RNA cytidine acetyltransferase NAT10 maintains T cell pathogenicity in inflammatory bowel disease.

The emerging field of epitranscriptomics is reshaping our understanding of post-transcriptional gene regulation in inflammatory diseases. N-acetylcytidine (acC), the only known acetylation modification in RNA catalyzed by N-acetyltransferase 10 (NAT10), is known to enhance mRNA stability and translation, yet its role in inflammatory bowel disease (IBD) remains unclear. In this study, we discovered that Nat10 expression correlates with inflammatory and apoptotic pathways in human ulcerative colitis CD4 T cells. Our further analysis revealed that the deficiency of NAT10 led to a disruption of T cell development at steady state, and identified a pivotal role for NAT10 in preserving the pathogenicity of naïve CD4 T cells to induce adoptive transfer colitis.
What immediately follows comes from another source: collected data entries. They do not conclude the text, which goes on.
Lemma flatten_keeps_elements_witness :
  let a := ConstantNode [4; 3; 2] [] false in
  (exists t, @marian.flatten reference.engine (Some a) = OK (Some t) /\
             TotalSize (@marian.Node_Shape reference.engine t) = 24) /\
  (exists t, @ops.flatten_2d reference.engine (Some a) = OK (Some t) /\
             NDShape_at (@marian.Node_Shape reference.engine t) 0 = OK 4 /\
             TotalSize (@marian.Node_Shape reference.engine t) = 24).
Proof.
  intros a.
  destruct (@flatten_keeps_elements reference.engine a 4 [3; 2])
    as [(t1 & H1 & _ & E1) (t2 & H2 & _ & D2 & E2)].
  - reflexivity.
  - lia.
  - exists 6. reflexivity.
  - split; [exists t1|exists t2]; repeat split; assumption.
Defined.


(* ===================================================================== *)
(** ** Constants *)

Lemma Constant_from_vector (viewShape : NDShape) (data : list float)
      (isVolatile : bool) :
  marian.Constant viewShape (inits.WrappedVectorInitializer data) isVolatile
  = if to_size_t (Z.of_nat (length data)) =? TotalSize viewShape
    then OK (Some (ConstantNode viewShape data isVolatile))
    else Raise (InvalidArgument
                  "marian::constant: vector size does not match viewShape").
Proof.
  unfold marian.Constant, inits.WrappedVectorInitializer, Dict.Contains,
    Dict.at_.
  rewrite lookup_insert_eq, bool_decide_eq_true_2 by eauto.
  cbn [bind Dict.Value_NDArrayView view_shape view_data].
  replace (TotalSize [to_size_t (Z.of_nat (length data))])
    with (to_size_t (Z.of_nat (length data))).
  - destruct (_ =? _); reflexivity.
  - unfold TotalSize. cbn [fold_left]. rewrite Z.mul_1_l.
    unfold to_size_t. rewrite Z.mod_mod by lia. reflexivity.
Qed.

Lemma Constant_without_vector (viewShape : NDShape) (init : Dictionary)
      (isVolatile : bool) :
  init !! "from_vector" = None ->
  marian.Constant viewShape init isVolatile
  = Raise (InvalidArgument
             "BUGBUG: no public Constant() from ParameterInitializer?").
Proof.
  intros Hnone. unfold marian.Constant, Dict.Contains.
  rewrite Hnone, bool_decide_eq_false_2 by (intros [? ?]; discriminate).
  reflexivity.
Qed.

(** X13.  A constant can only be made from a vector: the initializer
    built by [from_vector] gives a constant node holding the data when
    the vector has as many elements as the shape, and the size error
    otherwise; every initializer without the "from_vector" entry, among
    them [zeros], [ones] and [from_value], is refused.  A constant made
    through a graph is volatile exactly when the graph was last set to
    inference, and one made without a graph never is. *)
Theorem Constant_only_from_fitting_vector `{Engine} (npShape : Shape)
        (isVolatile : bool) (data : list float) (init : Dictionary)
        (g : marian.ExpressionGraph) :
  Z.of_nat (length data) < 2 ^ 64 ->
  init !! "from_vector" = None ->
  let viewShape := mappers.ToNDShape npShape in
  let refused : result Expr :=
    Raise (InvalidArgument
             "BUGBUG: no public Constant() from ParameterInitializer?") in
  marian.Constant_np npShape (inits.from_vector data) isVolatile
  = (if Z.of_nat (length data) =? TotalSize viewShape
     then OK (Some (ConstantNode viewShape data isVolatile))
     else Raise (InvalidArgument
                   "marian::constant: vector size does not match viewShape")) /\
  marian.Constant_np npShape init isVolatile = refused /\
  marian.Constant_np npShape inits.zeros isVolatile = refused /\
  marian.Constant_np npShape inits.ones isVolatile = refused /\
  (forall value : float,
      marian.Constant_np npShape (inits.from_value value) isVolatile
      = refused) /\
  marian.graph_constant (marian.setInference isVolatile g) npShape
                        (inits.from_vector data)
  = marian.Constant_np npShape (inits.from_vector data) isVolatile /\
  marian.constant npShape (inits.from_vector data)
  = marian.Constant_np npShape (inits.from_vector data) false.
Proof.
  intros Hlen Hnone viewShape refused.
  split.
  { unfold marian.Constant_np, inits.from_vector.
    rewrite Constant_from_vector. fold viewShape.
    rewrite to_size_t_small by (unfold is_size_t, SIZE_MAX; lia).
    reflexivity. }
  split; [apply Constant_without_vector, Hnone|].
  repeat split; try (intros value); apply Constant_without_vector;
    reflexivity.
Qed.

Lemma Constant_only_from_fitting_vector_witness :
  marian.Constant_np [2; 3] (inits.from_vector (replicate 6 F32.one)) true
  = OK (Some (ConstantNode [3; 2] (replicate 6 F32.one) true)) /\
  marian.Constant_np [2; 3] (inits.from_vector (replicate 5 F32.one)) true
  = Raise (InvalidArgument
             "marian::constant: vector size does not match viewShape") /\
  marian.Constant_np [2; 3] inits.zeros true
  = Raise (InvalidArgument
             "BUGBUG: no public Constant() from ParameterInitializer?").
Proof.
  destruct (@Constant_only_from_fitting_vector reference.engine [2; 3] true
              (replicate 6 F32.one) ∅ marian.ExpressionGraph_new)
    as (H1 & _ & H3 & _); [simpl; lia|reflexivity|].
  destruct (@Constant_only_from_fitting_vector reference.engine [2; 3] true
              (replicate 5 F32.one) ∅ marian.ExpressionGraph_new)
    as (H2 & _); [simpl; lia|reflexivity|].
  split; [exact H1|]. split; [exact H2|exact H3].
Defined.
Mechanistically, the lack of NAT10 triggers the diminished stability of the anti-apoptotic gene BCL2-associated athanogene 3 (Bag3), initiating a cascade of events that includes the upregulation of apoptosis-related genes and an accelerated rate of apoptosis in T cells. Our findings reveal a previously unrecognized role of the NAT10-acC-Bag3 axis in preserving T cell balance and suggests that targeting RNA acC modification could be a promising therapeutic approach for IBD.